### Problem details
Set down each line from the start of the material exactly, please, up to and including the one that contains "task_half_index := half_index;".

——————————

(** Lines 175-177, the body of the loop over the completed tasks:
    [data_handle.resize(num + 1, axis=0)], [data_handle[num, :, :, :] = data],
    [num += 1].  The dataset was created without a dtype (line 153), so it
    is float32, and the write converts the broadcast cube to it. *)
Definition append_particle (st : H5File F * nat) (res : nat * ndarray F)
  : result (H5File F * nat) :=
  let '(handle, num) := st in
  let '(half_index, dat) := res in
  let rows := resize (num + 1) (zeros ops (data_shape handle)) (data handle) in
  row ← broadcast_to (data_shape handle) dat;
  Ok ({| voxel_size := voxel_size handle;
         data_shape := data_shape handle;
         data := <[num := (ffloat32 ops <$> row : list F)]> rows |}, num + 1).

End Extract.

Section ExtractRun.
Context {F O : Type} (ops : FloatOps F).

(** Modelled from the spec: the CoordinateMapper's voxel centre of a particle
    (section 4.1).  Its code, in [parakeet.analyse._average_particles], is not
    among the sources and the specification gives no formula, so it is a
    parameter. *)
Variable voxel_centre : Task F O -> Z * Z * Z.

(** Modelled from the spec: [_iterate_particles], imported from
    [parakeet.analyse._average_particles].  One task per particle index of
    [indices], carrying that particle's position and orientation and the
    shared arguments (section 4.3). *)
Definition _iterate_particles (indices : list (list nat))
    (positions : list (F * F * F)) (orientations : list O)
    (centre size : F * F * F) (half_length : Z) (shape : Z * Z * Z)
    (voxel_size : F * F * F) (tomogram : ndarray F)
  : result (list (Task F O)) :=
  traverse
    (fun '(half_index, particle_index) =>
       match positions !! particle_index, orientations !! particle_index with
       | Some p, Some o =>
           Ok {| task_half_index := half_index;
                 task_particle_index := particle_index;
                 task_position := p;
                 task_orientation := o;
                 task_centre := centre;
                 task_size := size;
                 task_half_length := half_length;
                 task_shape := shape;
                 task_voxel_size := voxel_size;
                 task_tomogram := tomogram |}
       | _, _ => Raise IndexError
       end)
    ('(half_index, particle_indices) ← imap pair indices;
     pair half_index <$> particle_indices).

(** Modelled from the spec: the VolumeSampler (section 4.2), the copy of the
    window [[c - half_length, c + half_length)] on each axis into a dense
    cube, or [OutOfBoundsError] when a window leaves the volume. *)
Definition tomogram_at (tomogram : ndarray F) (i j k : nat) : F :=
  let '(n0, n1, n2) := shape tomogram in
  default (fzero ops) (values tomogram !! ((i * n1 + j) * n2 + k)).

Definition in_window (c half_length : Z) (n : nat) : bool :=
  ((0 <=? c - half_length) && (c + half_length <=? Z.of_nat n))%Z.

Definition sample_volume (tomogram : ndarray F) (c : Z * Z * Z) (half_length : Z)
  : result (ndarray F) :=
  let '(n0, n1, n2) := shape tomogram in
  let '(c0, c1, c2) := c in
  let L := Z.to_nat (2 * half_length) in
  if in_window c0 half_length n0 && in_window c1 half_length n1
     && in_window c2 half_length n2
  then
    Ok {| shape := (L, L, L);
          values := i ← seq (Z.to_nat (c0 - half_length)) L;
                    j ← seq (Z.to_nat (c1 - half_length)) L;
                    k ← seq (Z.to_nat (c2 - half_length)) L;
                    [tomogram_at tomogram i j k] |}
  else Raise OutOfBoundsError.

(** Modelled from the spec: [_process_sub_tomo], imported from
    [parakeet.analyse._average_particles]: the stateless task
    [task(...) -> (index, cube)] of section 4.3. *)
Definition _process_sub_tomo (t : Task F O) : result (nat * ndarray F) :=
  cube ← sample_volume (task_tomogram t) (voxel_centre t) (task_half_length t);
  Ok (task_half_index t, cube).

(** Modelled from the spec: [lazy_map], imported from
    [parakeet.analyse._average_particles].  The pool hands the results back
    as the tasks finish; [completion] lists the tasks' numbers in the order
    they finished, and the first failure met aborts the run (section 4.3). *)
Definition lazy_map {A B} (completion : list nat) (f : A -> result B)
    (tasks : list A) : result (list B) :=
  traverse
    (fun i => match tasks !! i with
              | Some t => f t
              | None => Raise IndexError
              end)
    completion.

(** Lines 103-178, the body of the loop over the molecules. *)
Definition extract_molecule (completion : list nat) (centre size : F * F * F)
    (voxel_size : F * F * F) (tomogram : ndarray F) (particle_size : Z)
    (m : Molecule F O) : result (H5File F) :=
  half_length ← half_length ops voxel_size (atoms m) particle_size;
  let box := (2 * half_length)%Z in
  _ ← py_assert PositionsOrientations
        (length (positions m) =? length (orientations m));
  let shape := (box, box, box) in
  '(positions, orientations) ← sort_particles ops (positions m) (orientations m);
  let indices := [seq 0 (length positions)] in
  handle ← create_store voxel_size shape;
  tasks ← _iterate_particles indices positions orientations centre size
            half_length shape voxel_size tomogram;
  results ← lazy_map completion _process_sub_tomo tasks;
  '(handle, num) ← for_each (append_particle ops) (handle, 0) results;
  Ok handle.

(** The whole function.  The result is the particle file left on disk by
    the last molecule ([None] if the loop body never ran). *)
Definition _extract_Config (completion : list nat) (sample : Sample F O)
    (tomo_file : TomoFile F) (particle_size : Z) : result (option (H5File F)) :=
  let centre := centre sample in
  let tomogram := tomo_data tomo_file in
  let voxel_size := tomo_voxel_size tomo_file in
  let '(vx, vy, vz) := voxel_size in
  _ ← py_assert VoxelSizePositive (fgtb ops vx (fzero ops));
  _ ← py_assert VoxelSizeXY (feqb ops vx vy);
  _ ← py_assert VoxelSizeXZ (feqb ops vx vz);
  let '(n0, n1, n2) := shape tomogram in
  let size := (fmul ops (fof_Z ops (Z.of_nat n2)) vx,
               fmul ops (fof_Z ops (Z.of_nat n0)) vy,
               fmul ops (fof_Z ops (Z.of_nat n1)) vz) in
  _ ← py_assert OneMolecule (number_of_molecules sample =? 1);
  for_each
    (fun _ m =>
       Some <$> extract_molecule completion centre size voxel_size tomogram
                  particle_size m)
    None (molecules sample).

(** The four assertions of lines 95-101. *)
Definition is_precondition (a : assertion) : bool :=
  match a with
  | VoxelSizePositive | VoxelSizeXY | VoxelSizeXZ | OneMolecule => true
  | _ => false
  end.

(** What they ask for: one molecule species, and a voxel size that is
    greater than zero on the first axis and equal to it on the other two. *)
Definition extract_precondition (sample : Sample F O) (tomo_file : TomoFile F)
  : Prop :=
  number_of_molecules sample = 1
  /\ fgtb ops (tomo_voxel_size tomo_file).1.1 (fzero ops) = true
  /\ feqb ops (tomo_voxel_size tomo_file).1.1 (tomo_voxel_size tomo_file).1.2 = true
  /\ feqb ops (tomo_voxel_size tomo_file).1.1 (tomo_voxel_size tomo_file).2 = true.

(** Ascending order of scalars compared with [<]: no element is smaller
    than an earlier one. *)
Definition ascending (ys : list F) : Prop :=
  StronglySorted (fun a b => fltb ops b a = false) ys.

(** [<] orders the scalars [ys] (as it does floats that are not nan):
    of two, one is not smaller than the other, and "not smaller" is
    transitive. *)
Definition ordered_by_lt (ys : list F) : Prop :=
  (forall a b, a ∈ ys -> b ∈ ys -> fltb ops a b = false \/ fltb ops b a = false)
  /\ (forall a b c, a ∈ ys -> b ∈ ys -> c ∈ ys ->
        fltb ops b a = false -> fltb ops c b = false -> fltb ops c a = false).

End ExtractRun.

(** ** IEEE 754 doubles as NumPy scalars *)

(** [math.ceil(x)] on the exact value [(-1)^s * m * 2^e] of a finite
    double. *)
Definition float_ceil (x : float) : ceiling :=
  match Prim2SF x with
  | S754_zero _ => Ceiling 0%Z
  | S754_finite s m e =>
      let n := match e with
               | Z0 => Zpos m
               | Zpos p => (Zpos m * 2 ^ Zpos p)%Z
               | Zneg p =>
                   if s then (Zpos m / 2 ^ Zpos p)%Z
                   else (- ((- Zpos m) / 2 ^ Zpos p))%Z
               end in
      Ceiling (if s then (- n)%Z else n)
  | S754_nan => CeilingOfNan
  | S754_infinity _ => CeilingOfInfinity
  end.

(** The minimum and maximum of a column; of an empty one, nan. *)
Definition float_min (l : list float) : float :=
  match l with
  | [] => nan
  | x :: l' => foldl (fun a b => if PrimFloat.ltb b a then b else a) x l'
  end.

Definition float_max (l : list float) : float :=
  match l with
  | [] => nan
  | x :: l' => foldl (fun a b => if PrimFloat.ltb a b then b else a) x l'
  end.

(** The nearest float32, as a double. *)
Definition to_float32 (x : float) : float :=
  match Prim2SF x with
  | S754_finite s m e => SF2Prim (binary_round 24 128 s m e)
  | _ => x
  end.

Definition binary64 : FloatOps float := {|
  fzero := 0%float;
  fone := 1%float;
  ftwo := 2%float;
  fadd := PrimFloat.add;
  fsub := PrimFloat.sub;
  fmul := PrimFloat.mul;
  fdiv := PrimFloat.div;
  fsqr := fun x => PrimFloat.mul x x;
  fsqrt := PrimFloat.sqrt;
  fceil := float_ceil;
  fgtb := fun x y => PrimFloat.ltb y x;
  fltb := PrimFloat.ltb;
  feqb := PrimFloat.eqb;
  fof_Z := fun z => PrimFloat.of_uint63 (Uint63.of_Z z);
  fmin := float_min;
  fmax := float_max;
  ffloat32 := to_float32;
|}.

(** ** Test data *)

Module Data.

(** A cube of 2 x 2 x 2 voxels that all hold [v]. *)
Definition constant_cube (v : float) : list float := replicate 8 v.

——————————

### Exercise output
(** Lines 175-177, the body of the loop over the completed tasks:
    [data_handle.resize(num + 1, axis=0)], [data_handle[num, :, :, :] = data],
    [num += 1].  The dataset was created without a dtype (line 153), so it
    is float32, and the write converts the broadcast cube to it. *)
Definition append_particle (st : H5File F * nat) (res : nat * ndarray F)
  : result (H5File F * nat) :=
  let '(handle, num) := st in
  let '(half_index, dat) := res in
  let rows := resize (num + 1) (zeros ops (data_shape handle)) (data handle) in
  row ← broadcast_to (data_shape handle) dat;
  Ok ({| voxel_size := voxel_size handle;
         data_shape := data_shape handle;
         data := <[num := (ffloat32 ops <$> row : list F)]> rows |}, num + 1).

End Extract.

Section ExtractRun.
Context {F O : Type} (ops : FloatOps F).

(** Modelled from the spec: the CoordinateMapper's voxel centre of a particle
    (section 4.1).  Its code, in [parakeet.analyse._average_particles], is not
    among the sources and the specification gives no formula, so it is a
    parameter. *)
Variable voxel_centre : Task F O -> Z * Z * Z.

(** Modelled from the spec: [_iterate_particles], imported from
    [parakeet.analyse._average_particles].  One task per particle index of
    [indices], carrying that particle's position and orientation and the
    shared arguments (section 4.3). *)
Definition _iterate_particles (indices : list (list nat))
    (positions : list (F * F * F)) (orientations : list O)
    (centre size : F * F * F) (half_length : Z) (shape : Z * Z * Z)
    (voxel_size : F * F * F) (tomogram : ndarray F)
  : result (list (Task F O)) :=
  traverse
    (fun '(half_index, particle_index) =>
       match positions !! particle_index, orientations !! particle_index with
       | Some p, Some o =>
           Ok {| task_half_index := half_index;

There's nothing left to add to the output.